Statement on the events in Chile
The explosion of indignation that is now sweeping across Chile is nothing new and stems from the crisis of the neoliberal model established during the dictatorship, a model that can no longer be sustained. Chilean society has been mobilizing for several years for various causes, such as the transformation of the education system, the elimination of private pension fund administrators (AFPs), and the demilitarization of the Mapuche people. However, recent governments have been unable to incorporate these and other demands and bring about the expected transformations. Education remains unequal and profit-driven, pensions are managed by private entities, and the Mapuche people continue to be oppressed and criminalized.
Faced with inequality and the rising cost of living, in October, high school students used social media to call for mass fare evasion on the subway in response to the price hike. However, the police repression was excessive, and protests and pot-banging demonstrations quickly followed. Since then, the government of Sebastián Piñera has declared that the country is at war against a supposed "internal enemy," imposing a state of emergency and curfews in the country's main cities.
For their part, the media have focused their debate on the violence of the protesters, the burning of businesses, food shortages, and looting during these weeks of demonstrations, consistently criminalizing the young people who take to the streets to march or bang pots and pans. At the same time, they have ignored the deaths and disappearances during the protests, and to this day we have no certainty about how many deaths, disappearances, and rapes have occurred since the beginning of the uprising. We are facing a clear situation of human rights violations.
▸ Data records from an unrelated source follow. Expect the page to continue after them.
(* ===== verification/Entries.v ===== *)
(** * Journal entries: [fsyncd/src/journal/mod.rs], [forward.rs], [mdata.rs]

    What an entry is to the journal ([JournalEntry]), the file-system queries
    the entries make ([fsview]), and the two entry types without an inverse:
    the forward journal's entry, which is the call itself, and the metadata
    entry. *)

From stdpp Require Import base list numbers option strings.
From Stdlib Require Import ZArith Lia.
From S2P Require Import Prelude Common Filestore Store.

Local Open Scope Z_scope.

(** ** The file system as the entries see it *)
Record stat := mk_stat {
  st_mode : Z; st_uid : Z; st_gid : Z; st_size : Z; st_rdev : Z; st_nlink : Z; st_ino : Z;
  st_atime : Z; st_atime_nsec : Z; st_mtime : Z; st_mtime_nsec : Z }.

#[export] Instance stat_eq_dec : EqDecision stat.
Proof. solve_decision. Defined.

(** The operating system's answers, by absolute path: [lstat], [readlink] and
    [lgetxattr] give a value or an [errno]; [fv_open] is [File::open];
    [fv_walk] is the sequence [WalkDir] yields, an entry or an error each. *)
Record fsview := mk_fsview {
  fv_lstat : path -> Z + stat;
  fv_readlink : path -> Z + path;
  fv_getxattr : path -> list Z -> Z + list Z;
  fv_open : path -> outcome file;
  fv_walk : path -> list (Z + (path * Z)) }.

Definition ENOENT : Z := 2.
Definition ERANGE : Z := 34.
Definition ENODATA : Z := 61.

(** [io::Error::kind() == ErrorKind::NotFound]. *)
Definition kind_not_found (e : io_error) : bool :=
  match e with
  | NotFound => true
  | OsError code => code =? ENOENT
  | _ => false
  end.

Definition translate_and_stat (fv : fsview) (p fspath : path) : outcome stat :=
  match fv_lstat fv (translate_path p fspath) with
  | inl code => Err (OsError code)
  | inr st => Ok st
  end.

Fixpoint find_inode (ino : Z) (entries : list (Z + (path * Z))) : outcome (option path) :=
  match entries with
  | [] => Ok None
  | inl _ :: _ => Err OtherError
  | inr (p, i) :: rest => if i =? ino then Ok (Some p) else find_inode ino rest
  end.

Definition find_hardlink (fv : fsview) (ino : Z) (intree : path) : outcome (option path) :=
  find_inode ino (fv_walk fv intree).

(** ** The entry interface

    [je_journal] is what [journal] does to the journal and to the directory
    that holds its deleted files; [now] is the clock. *)
Class JournalEntry (T : Type) := {
  je_try_from : fsview -> VFSCall -> path -> outcome T;
  je_journal : T -> Z -> M (Journal * host) unit;
  je_apply : fsview -> T -> path -> outcome VFSCall;
  je_affected_paths : T -> list path }.

(** The default method: [j.write_entry(self)]. *)
Definition default_journal {T} `{StoreFormat T} (e : T) (now : Z) : M (Journal * host) unit :=
  fun '(j, h) => let '(r, j) := write_entry now e j in (r, (j, h)).

(** ** The forward journal's entry *)
Definition forward_try_from (fv : fsview) (call : VFSCall) (fspath : path) : outcome VFSCall :=
  Panic.

Definition forward_apply (fv : fsview) (call : VFSCall) (fspath : path) : outcome VFSCall :=
  Ok call.

Definition forward_affected_paths (call : VFSCall) : list path :=
  match call with
  | chmod p _ => [p]
  | security p _ => [p]
  | utimens p _ => [p]
  | rename from to _ => [from; to]
  | mkdir p _ _ => [p]
  | rmdir p => [p]
  | symlink _ to _ => [to]
  | link _ to _ => [to]
  | mknod p _ _ _ => [p]
  | unlink p => [p]
  | create p _ _ _ => [p]
  | truncate p _ => [p]
  | write p _ _ => [p]
  | diff_write p _ _ => [p]
  | fallocate p _ _ _ => [p]
  | setxattr p _ _ _ => [p]
  | removexattr p _ => [p]
  | fsync p _ => [p]
  | truncating_write p _ _ _ => [p]
  end.

#[export] Instance forward_entry `{StoreFormat VFSCall} : JournalEntry VFSCall := {|
  je_try_from := forward_try_from;
  je_journal := default_journal;
  je_apply := forward_apply;
  je_affected_paths := forward_affected_paths |}.

(** ** The metadata entry *)

(** [str::from_utf8]: well-formed sequences of one to four bytes. *)
Definition utf8_tail (b : Z) : bool := (128 <=? b) && (b <=? 191).

Fixpoint utf8_valid (l : list Z) : bool :=
  match l with
  | [] => true
  | a :: l1 =>
    if a <? 128 then utf8_valid l1
    else match l1 with
    | [] => false
    | b :: l2 =>
      if (194 <=? a) && (a <=? 223) then utf8_tail b && utf8_valid l2
      else match l2 with
      | [] => false
      | c :: l3 =>
        if (224 <=? a) && (a <=? 239) then
          utf8_tail b && utf8_tail c &&
          negb ((a =? 224) && (b <? 160)) && negb ((a =? 237) && (159 <? b)) && utf8_valid l3
        else match l3 with
        | [] => false
        | d :: l4 =>
          (240 <=? a) && (a <=? 244) && utf8_tail b && utf8_tail c && utf8_tail d &&
          negb ((a =? 240) && (b <? 144)) && negb ((a =? 244) && (143 <? b)) && utf8_valid l4
        end
      end
    end
  end.

Definition StatChange_MODE : Z := 1.
Definition StatChange_UID_GID : Z := 2.
Definition StatChange_TIME : Z := 4.
Definition StatChange_SIZE : Z := 8.

Inductive MDataEntry :=
| MD_New (p : path)
| MD_Unlink (p : path)
| MD_Rename (from to : path)
| MD_Link (from to : path)
| MD_Stat (p : path) (fields : Z)
| MD_Xattr (p : path) (name : list Z)
| MD_Write (p : path) (offset len : Z).

Definition mdata_xattr (p : path) (name : list Z) : outcome MDataEntry :=
  if utf8_valid name then Ok (MD_Xattr p name) else Panic.

Definition mdata_try_from (call : VFSCall) : outcome MDataEntry :=
  match call with
  | mkdir p _ _ | mknod p _ _ _ | create p _ _ _ => Ok (MD_New p)
  | unlink p | rmdir p => Ok (MD_Unlink p)
  | setxattr p name _ _ | removexattr p name => mdata_xattr p name
  | chmod p _ => Ok (MD_Stat p StatChange_MODE)
  | symlink from to _ | link from to _ => Ok (MD_Link from to)
  | rename from to _ => Ok (MD_Rename from to)
  | security p _ => Ok (MD_Stat p StatChange_UID_GID)
  | truncate p _ => Ok (MD_Stat p StatChange_SIZE)
  | utimens p _ => Ok (MD_Stat p StatChange_TIME)
  | write p offset buf | diff_write p offset buf => Ok (MD_Write p (u64 offset) (zlen buf))
  | fallocate p _ _ _ => Ok (MD_Stat p StatChange_SIZE)
  | fsync _ _ => Panic
  | truncating_write _ _ _ _ => Panic
  end.
(* ===== verification/Texts.v ===== *)
(** * Errors with traces, C strings and the texts of entries

    [fsyncd/src/error.rs], [fsyncd/src/common/ffi.rs] with the conversions of
    times of [common/mod.rs], and what [journal view] prints of an entry:
    [describe] of [journal/mod.rs] and [journal/bilog.rs]. How the standard library formats a path, a byte string
    or a whole entry for debugging is a class. *)

From stdpp Require Import base list numbers option strings pretty.
From Stdlib Require Import ZArith Lia Ascii String.
From S2P Require Import Prelude Common Filestore Store Entries Bilog.

Local Open Scope string_scope.
Local Open Scope list_scope.
Local Open Scope Z_scope.

(** ** [Error]: an error and the places it went through *)
Module Trace.
Section Error.
Context {E : Type}.

Definition place : Type := string * Z.

Record Error := mk_Error { error : E; trace : list place }.

(** The two [FromError]: of a traced error and of one that is not. *)
Definition from_traced (e : Error) : Error := e.
Definition from_error (e : E) : Error := mk_Error e [].

Definition push (e : Error) (p : place) : Error := mk_Error (error e) (trace e ++ [p]).

(** [trace!] at a place, around a call that fails with a plain or a traced
    error. *)
Definition traced {A} (p : place) (r : E + A) : Error + A :=
  match r with inr a => inr a | inl e => inl (push (from_error e) p) end.
Definition retraced {A} (p : place) (r : Error + A) : Error + A :=
  match r with inr a => inr a | inl e => inl (push (from_traced e) p) end.

(** [Display], with [f] for the error itself; [Debug] has one colon. *)
Definition show (sep : string) (f : E -> string) (e : Error) : string :=
  f (error e) +:+ " from: " +:+ String.concat EmptyString ((fun p => fst p +:+ sep +:+ pretty (snd p) +:+ " ") <$> trace e).
Definition display := show "::".
Definition debug := show ":".

(** The error of the innermost call survives, with the places from the inside
    out. *)
Lemma traces_inside_out {A} p ps (e : E) :
  foldl (fun r p => retraced p r) (@traced A p (inl e)) ps = inl (mk_Error e (p :: ps)).
Proof.
  assert (forall l, foldl (fun r p => @retraced A p r) (inl (mk_Error e l)) ps = inl (mk_Error e (l ++ ps))) as H.
  { induction ps as [|q ps IH]; intros l; [cbn; by rewrite app_nil_r|].
    cbn [foldl]. change (retraced q (inl (mk_Error e l))) with (@inl Error A (mk_Error e (l ++ [q]))).
    by rewrite IH, <- app_assoc. }
  apply (H [p]).
Qed.

Lemma traces_keep_value {A} p ps (a : A) : foldl (fun r p => retraced p r) (traced p (inr a)) ps = inr a.
Proof. cbn. by induction ps as [|q ps IH]. Qed.

End Error.
End Trace.

(** ** C strings

    A C string is its bytes before the zero; a path is any bytes. *)
Module Ffi.

(** [into_cstring], which panics on a path with a zero byte, [into_pathbuf] and
    [to_path]. *)
Definition into_cstring (p : list Z) : outcome (list Z) := if existsb (Z.eqb 0) p then Panic else Ok p.
Definition into_pathbuf (s : list Z) : list Z := s.
Definition to_path (s : list Z) : list Z := s.

(** What a pointer to a C string points to. *)
Definition as_ptr (s rest : list Z) : list Z := s ++ 0 :: rest.

(** [CStr::from_ptr]; [None] if there is no zero. *)
Fixpoint from_ptr (buf : list Z) : option (list Z) :=
  match buf with
  | [] => None
  | b :: buf => if b =? 0 then Some [] else cons b <$> from_ptr buf
  end.

(** A path given to C and taken back is the same path. *)
Lemma cstring_roundtrip p s rest : into_cstring p = Ok s -> to_path <$> from_ptr (as_ptr s rest) = Some p.
Proof.
  unfold into_cstring. case_match eqn:E; [done|]. intros [= <-]. unfold as_ptr, to_path.
  enough (from_ptr (p ++ 0 :: rest) = Some p) as -> by done.
  induction p as [|b p IH]; [done|]. cbn [existsb] in E. apply orb_false_iff in E as [Hb E].
  cbn [app from_ptr]. rewrite Z.eqb_sym, Hb. by rewrite IH.
Qed.

Lemma into_cstring_panics p : into_cstring p = Panic <-> 0 ∈ p.
Proof.
  unfold into_cstring. split.
  - case_match eqn:E; [|done]. intros _. apply existsb_exists in E as (x & Hx & Hz). apply Z.eqb_eq in Hz as <-. by apply list_elem_of_In.
  - intros Hin. apply list_elem_of_In in Hin. assert (existsb (Z.eqb 0) p = true) as -> by (apply existsb_exists; by exists 0). done.
Qed.

(** [libc::timespec] and the two conversions of [common/mod.rs]. *)
Record timespec := mk_timespec { tv_sec : Z; tv_nsec : Z }.

Definition Timespec_from (spec : timespec) : Timespec := mk_Timespec (tv_sec spec) (tv_nsec spec).
Definition Timespec_into (t : Timespec) : timespec := mk_timespec (ts_high t) (ts_low t).

Lemma timespec_roundtrip spec t :
  Timespec_into (Timespec_from spec) = spec /\ Timespec_from (Timespec_into t) = t.
Proof. split; [by destruct spec|by destruct t]. Qed.

End Ffi.

(** ** [describe] *)
Class DebugFormat := {
  dbg_path : path -> string;
  dbg_bytes : list Z -> string;
  dbg_call : VFSCall -> string;
  dbg_entry : BilogEntry -> string }.

Section Describe.
Context {DF : DebugFormat}.

(** The default method, which forward journals have. *)
Definition forward_describe (call : VFSCall) (detail : bool) : string := dbg_call call.

Definition bilog_describe (e : BilogEntry) (detail : bool) : string :=
  if detail then dbg_entry e
  else
    match e with
    | BE_chmod c => dbg_path (chm_path c) +:+ " changed permissions"
    | BE_chown c => dbg_path (cho_path c) +:+ " changed onwership"
    | BE_utimens c => dbg_path (uti_path c) +:+ " changed mtime/ctime"
    | BE_rename c => dbg_path (ren_from c) +:+ " and " +:+ dbg_path (ren_to c) +:+ " exchanged names"
    | BE_dir c => dbg_path (dir_path c) +:+ " created or removed directory"
    | BE_symlink c => dbg_path (sym_to c) +:+ " created or removed symlink"
    | BE_link c => dbg_path (lnk_to c) +:+ " created or removed link"
    | BE_node c => dbg_path (nod_path c) +:+ " created or removed special file"
    | BE_file c => dbg_path (fil_path c) +:+ " created or removed normal file"
    | BE_filestore p _ => dbg_path p +:+ " recovered or deleted filestore file"
    | BE_truncate c => dbg_path (tru_path c) +:+ " truncated or extended file"
    | BE_write c => dbg_path (wri_path c) +:+ " changed contents at offset " +:+ pretty (wri_offset c)
    | BE_xattr c => dbg_path (xat_path c) +:+ " set, changed or removed extended attribute " +:+ dbg_bytes (xat_name c)
    end.

(** The line of [view] for an entry; [time] formats a time stamp. *)
Definition view_line {T} (describe : T -> bool -> string) (time : Z -> string) (verbose : bool) (e : StoreEntry T) : string :=
  match e_inner e with
  | Payload t => pretty (e_trans_id e) +:+ String "009" EmptyString +:+ describe t verbose
  | Time t => time t
  end.

(** The text of an entry begins with the first of the paths that a filter looks
    at, and has them all in it. *)
Definition mentions (s : string) (p : path) : Prop := exists a b, s = a +:+ dbg_path p +:+ b.

Lemma mentions_first s p : mentions (dbg_path p +:+ s) p.
Proof. exists EmptyString, s. reflexivity. Qed.

Theorem describe_names_paths e : Forall (mentions (bilog_describe e false)) (bilog_affected_paths e).
Proof.
  destruct e; cbn [bilog_describe bilog_affected_paths]; repeat apply Forall_cons_2; try apply Forall_nil_2;
    try apply mentions_first.
  match goal with |- mentions (_ +:+ ?m +:+ _ +:+ ?r) _ => exists (dbg_path (ren_from x) +:+ m), r end.
  generalize (dbg_path (ren_from x)). intros s. induction s as [|c s IH]; [reflexivity|].
  change (String c (s +:+ " and " +:+ dbg_path (ren_to x) +:+ " exchanged names") =
    String c ((s +:+ " and ") +:+ dbg_path (ren_to x) +:+ " exchanged names")). by rewrite IH.
Qed.

End Describe.
(** The next call of the record's metadata, taken out of it. *)
Definition metadata_call (p : path) (f : File) : option VFSCall * File :=
  let ids := mk_File None None (f_mode f) (f_size f) (f_xattrs f) (f_time f) (f_ty f) (f_blocks f) in
  match f_uid f, f_gid f with
  | Some uid, Some gid => (Some (security p (Unix uid gid)), ids)
  | _, _ =>
    match f_mode f with
    | Some mode => (Some (chmod p mode),
        mk_File None None None (f_size f) (f_xattrs f) (f_time f) (f_ty f) (f_blocks f))
    | None =>
      match f_size f with
      | SizeExactly tsize => (Some (truncate p (i64 tsize)), set_size ids SizeUnknown)
      | SizeMoreThan fsize => (Some (fallocate p 0 0 (i64 fsize)), set_size ids SizeUnknown)
      | SizeUnknown =>
        match f_time f with
        | Some timespec => (Some (utimens p timespec),
            mk_File None None None SizeUnknown (f_xattrs f) None (f_ty f) (f_blocks f))
        | None => (None, ids)
        end
      end
    end
  end.

Definition ap_set (a : SnapshotApply) (files : Files) (cur : option (path * File))
  (d : option DataList) (x : option xattr_map) : SnapshotApply :=
  mk_SnapshotApply (ap_serialised a) files cur d x.

(** The rest of [next] once there is a current file: metadata, then attributes;
    [None] when the file is finished. *)
Definition next_metadata : M SnapshotApply (option VFSCall) := fun a =>
  match ap_current_file a with
  | None => (Panic, a)
  | Some (p, f) =>
    let '(c, f) := metadata_call p f in
    let a := ap_set a (ap_file_iter a) (Some (p, f)) (ap_data_iter a) (ap_xattr_iter a) in
    match c with
    | Some c => (Ok (Some c), a)
    | None =>
      match ap_xattr_iter a with
      | Some ((k, v) :: rest) =>
        let a := ap_set a (ap_file_iter a) (ap_current_file a) (ap_data_iter a) (Some rest) in
        match from_bytes_with_nul k with
        | None => (Panic, a)
        | Some name =>
          match v with
          | Some value => (Ok (Some (setxattr p name value 0)), a)
          | None => (Ok (Some (removexattr p name)), a)
          end
        end
      | _ => (Ok None, ap_set a (ap_file_iter a) None (ap_data_iter a) None)
      end
    end
  end.

(** The block part of [next]: [Some] call, or [None] when there is no block. *)
Definition next_block : M SnapshotApply (option VFSCall) := fun a =>
  match ap_data_iter a with
  | Some ((off, b) :: rest) =>
    let a := ap_set a (ap_file_iter a) (ap_current_file a) (Some rest) (ap_xattr_iter a) in
    match ap_current_file a with
    | None => (Panic, a)
    | Some (p, _) =>
      match read_exact_at (ap_serialised a) (location b) (size b) with
      | Ok buf => (Ok (Some (write p (i64 off) buf)), a)
      | _ => (Panic, a)
      end
    end
  | _ => (Ok None, ap_set a (ap_file_iter a) (ap_current_file a) None (ap_xattr_iter a))
  end.

(** Starts the next file: [inl] ends the iteration, [inr (Some c)] is a call. *)
Definition next_file : M SnapshotApply (unit + option VFSCall) := fun a =>
  match ap_current_file a with
  | Some _ => (Ok (inr None), a)
  | None =>
    match ap_file_iter a with
    | [] => (Ok (inl tt), a)
    | (p, file) :: rest =>
      let cf := set_blocks (set_xattrs file None) None in
      match creation_call p cf with
      | Ok (c, cf) => (Ok (inr c), ap_set a rest (Some (p, cf)) (f_blocks file) (f_xattrs file))
      | _ => (Panic, ap_set a rest (Some (p, cf)) (f_blocks file) (f_xattrs file))
      end
    end
  end.
Lemma merge_truncate_spec t s p sz :
  sinv t s -> t < ADDR_LIMIT -> 0 <= sz < 2 ^ 63 ->
  fst (merge_truncate p sz s) = Ok tt /\ exists t', sinv t' (snd (merge_truncate p sz s)) /\ t' <= t /\
    forall p' x v, sn_holds (snd (merge_truncate p sz s)) p' x v <->
      sn_holds s p' x v /\ (p' = p -> x < sz).
Proof.
  intros Hs Hlim Hsz. unfold merge_truncate, modify. cbn [fst snd]. split; [done|].
  rewrite (u64_small sz) by lia. set (f := set_size _ _).
  assert (f_blocks f = f_blocks (get_or_open (sn_files s) p)) as Hf by done.
  destruct (f_blocks f) as [d|] eqn:E.
  - pose proof (get_or_open_winv H ext t s p d Hs ltac:(done)) as Hw.
    destruct (truncate_blocks_spec H ext _ t _ d _ sz Hw Hlim Hsz) as (t' & Ht' & Hw' & Hh).
    destruct (truncate_blocks d sz (sn_free_list s)) as [d' fl'] eqn:Et. cbn [fst snd] in *.
    exists t'. split_and!; [by apply (sinv_insert H ext t)|done|]. intros p' x v.
    rewrite sn_holds_insert by apply Hs. case_decide; [subst p'|tauto].
    cbn [f_blocks set_blocks]. rewrite (get_or_open_holds H ext t s p d x v Hs ltac:(done)).
    unfold blocks_of. split.
    + intros (d0 & [= <-] & Hx). apply Hh in Hx. tauto.
    + intros [Hx Hlt]. exists d'. split; [done|]. apply Hh. auto.
  - destruct (set_file_same t s p f Hs ltac:(congruence)) as [Hs' Hh]. exists t.
    split_and!; [done|done|]. intros p' x v. rewrite Hh. split; [|tauto]. intros Hv. split; [done|].
    intros ->. exfalso. destruct Hv as (d & (f' & Hin & Hd) & _). unfold get_or_open in Hf.
    apply bt_get_elem in Hin; [|apply Hs]. rewrite Hin in Hf. congruence.
Qed.

Lemma used_ok t s p x : sinv t s -> used_by s p x -> H <= x < t /\ ~ free (sn_free_list s) x.
Proof.
  intros Hs (d & Hd & k & b & Hb & Hx). pose proof (si_file _ _ _ _ Hs _ _ Hd) as Hw.
  destruct (wi_block _ _ _ _ _ Hw _ _ Hb) as (? & ? & ? & ? & ? & ?).
  split; [unfold in_block in Hx; lia|]. by apply (wi_used _ _ _ _ _ Hw k b x).
Qed.
(* ===== verification/SnapshotInst.v ===== *)
(** * A concrete snapshot format

    Little-endian fixed-width headers, a byte sum in place of the CRC, and one
    table of files per format. It shows that [SnapFormatLaws] can hold, and lets
    snapshots be run on small inputs. *)

From stdpp Require Import base list numbers option strings.
From Stdlib Require Import ZArith Lia.
From S2P Require Import Prelude Common BTree Filestore Store StoreInst Snapshot SnapshotAlloc SnapshotWrite SnapshotInv SnapshotMerge.

Local Open Scope Z_scope.

Definition tag_of_snapshot (t : SnapshotType) : Z :=
  match t with ST_Forward => 0 | ST_Bidirectional => 1 | ST_Undo => 2 end.

Definition snapshot_of_tag (z : Z) : option SnapshotType :=
  if z =? 0 then Some ST_Forward else if z =? 1 then Some ST_Bidirectional
  else if z =? 2 then Some ST_Undo else None.

Definition snap_header_bytes (h : Header) : list Z :=
  le_bytes 4 (tag_of_snapshot (hd_ty h)) ++ le_bytes 8 (hd_ft_offset h) ++ le_bytes 12 (hd_from h) ++
  le_bytes 12 (hd_to h) ++ le_bytes 4 (hd_checksum h).

Definition bytes_snap_header (l : list Z) : option Header :=
  (fun ty => mk_Header ty (le_val (take 8 (drop 4 l))) (le_val (take 12 (drop 12 l)))
    (le_val (take 12 (drop 24 l))) (le_val (take 4 (drop 36 l)))) <$> snapshot_of_tag (le_val (take 4 l)).

Lemma snap_header_inv h rest : header_ok h -> bytes_snap_header (snap_header_bytes h ++ rest) = Some h.
Proof.
  intros (Ho & Hc & Hf & Ht). destruct h as [ty off from to c]. cbn [hd_ft_offset hd_checksum hd_from hd_to] in *.
  unfold bytes_snap_header, snap_header_bytes. cbn [hd_ty hd_ft_offset hd_checksum hd_from hd_to].
  rewrite <- !app_assoc.
  rewrite (take_le 4), (drop_le 4 0), (drop_le 4 8), (drop_le 4 20), (drop_le 4 32).
  rewrite (drop_le 8 0), (drop_le 8 12), (drop_le 8 24), (drop_le 12 0), (drop_le 12 12), (drop_le 12 0).
  rewrite !drop_0, !take_le. rewrite !le_val_bytes by (destruct ty; cbn in *; lia). by destruct ty.
Qed.

Section Table.
Context (fs : Files).

Definition table_format : SnapFormat := {|
  ser_snap_header := snap_header_bytes; de_snap_header := bytes_snap_header;
  ser_files := fun _ => [1];
  de_files := fun l => match l with 1 :: _ => Some fs | _ => None end;
  crc_update := fun d l => byte_sum (d :: l) |}.

Definition table_format_laws : SnapFormatLaws (F := table_format).
Proof.
  refine (Build_SnapFormatLaws table_format (fun fs' => fs' = fs) _ _ _).
  - intros [] []. reflexivity.
  - apply snap_header_inv.
  - by intros fs' rest ->.
Defined.
End Table.

(** An empty file, and a new snapshot on it. *)
Definition empty_file : file := mk_file 0 (fun _ => 0) 0.
Definition demo_snapshot : Snapshot := Snapshot_new (F := table_format []) empty_file 1 2.

Section New.
Context {F : SnapFormat}.

(** A new snapshot satisfies the invariant and holds nothing. *)
Lemma Snapshot_new_sinv ext f now now' :
  sinv snap_header_size ext snap_header_size (Snapshot_new f now now').
Proof.
  assert (0 <= snap_header_size) by (unfold snap_header_size, zlen; lia).
  constructor; cbn.
  - constructor.
  - constructor; try done.
    + repeat constructor.
    + intros k v Hin. apply list_elem_of_singleton in Hin as [= -> ->]. unfold USIZE_MAX. lia.
    + intros k v k' v' H1 H2. apply list_elem_of_singleton in H1 as [= -> ->].
      apply list_elem_of_singleton in H2 as [= -> ->]. lia.
    + exists USIZE_MAX. split; [by left|done].
  - intros p d (f' & Hin & _). by inv Hin.
Qed.

Lemma Snapshot_new_nothing f now now' p x v : ~ sn_holds (Snapshot_new f now now') p x v.
Proof. intros (d & (f' & Hin & _) & _). by inv Hin. Qed.

Lemma Snapshot_new_nothing_iff f now now' p x v : sn_holds (Snapshot_new f now now') p x v <-> nothing p x v.
Proof. split; [|done]. intros Hx. by apply Snapshot_new_nothing in Hx. Qed.

(** What holds of a run from the contents of a new snapshot holds from nothing. *)
Lemma effects_from_new f now now' calls s' :
  (renames_flat calls (sn_holds (Snapshot_new f now now')) ->
   forall p x v, sn_holds s' p x v <-> effects calls (sn_holds (Snapshot_new f now now')) p x v) ->
  renames_flat calls nothing -> forall p x v, sn_holds s' p x v <-> effects calls nothing p x v.
Proof.
  intros Hh Hf p x v. assert (pointwise_relation _ (pointwise_relation _ (pointwise_relation _ iff))
    (sn_holds (Snapshot_new f now now')) nothing) as Hn by (intros q y w; apply Snapshot_new_nothing_iff).
  rewrite Hh by (by rewrite Hn). by apply (effects_ext calls).
Qed.
End New.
It is worth noting that the mobilizations in Chile and their underlying causes are not isolated events. On the contrary, protest actions have been taking place throughout the region, with young people as central protagonists—though not exclusively. This is the case with the recent university protests in Colombia and Costa Rica, the mobilizations and subsequent repression in Ecuador last month, and less visible but no less worrying events such as the repressive forces acting against young people in Paraguay. In Barcelona, the young people protesting and defending the independence cause frame their demands within the context of enormous inequality and the difficulties they face regarding job and educational opportunities for themselves and their families. Similarly, last year saw young Nicaraguans protesting against the government and being brutally repressed. These are just a few examples that reaffirm, time and again, the structurally unequal nature of most political projects in the Ibero-American region, and the functionality of that inequality for the
support of socio-political projects of a neoliberal nature and the
repressive vocation that makes them possible.
As a group of researchers at CLACSO studying youth and childhood in Latin America, we condemn the violence and militarization of the streets of Chile and demand that the government respond to the systematic human rights violations that have occurred in recent days. Likewise, we make visible and exercise this same demand against all governments that repress their citizens and denounce the projects, actors, and interests behind this repression, which is nothing more than a symptom of what it seeks to "defend."
We stand in solidarity with the people, our people, and with all those who seek transformative and superior changes to inequality, struggles in which the children and young people of Latin America are the main protagonists, but also the most vulnerable.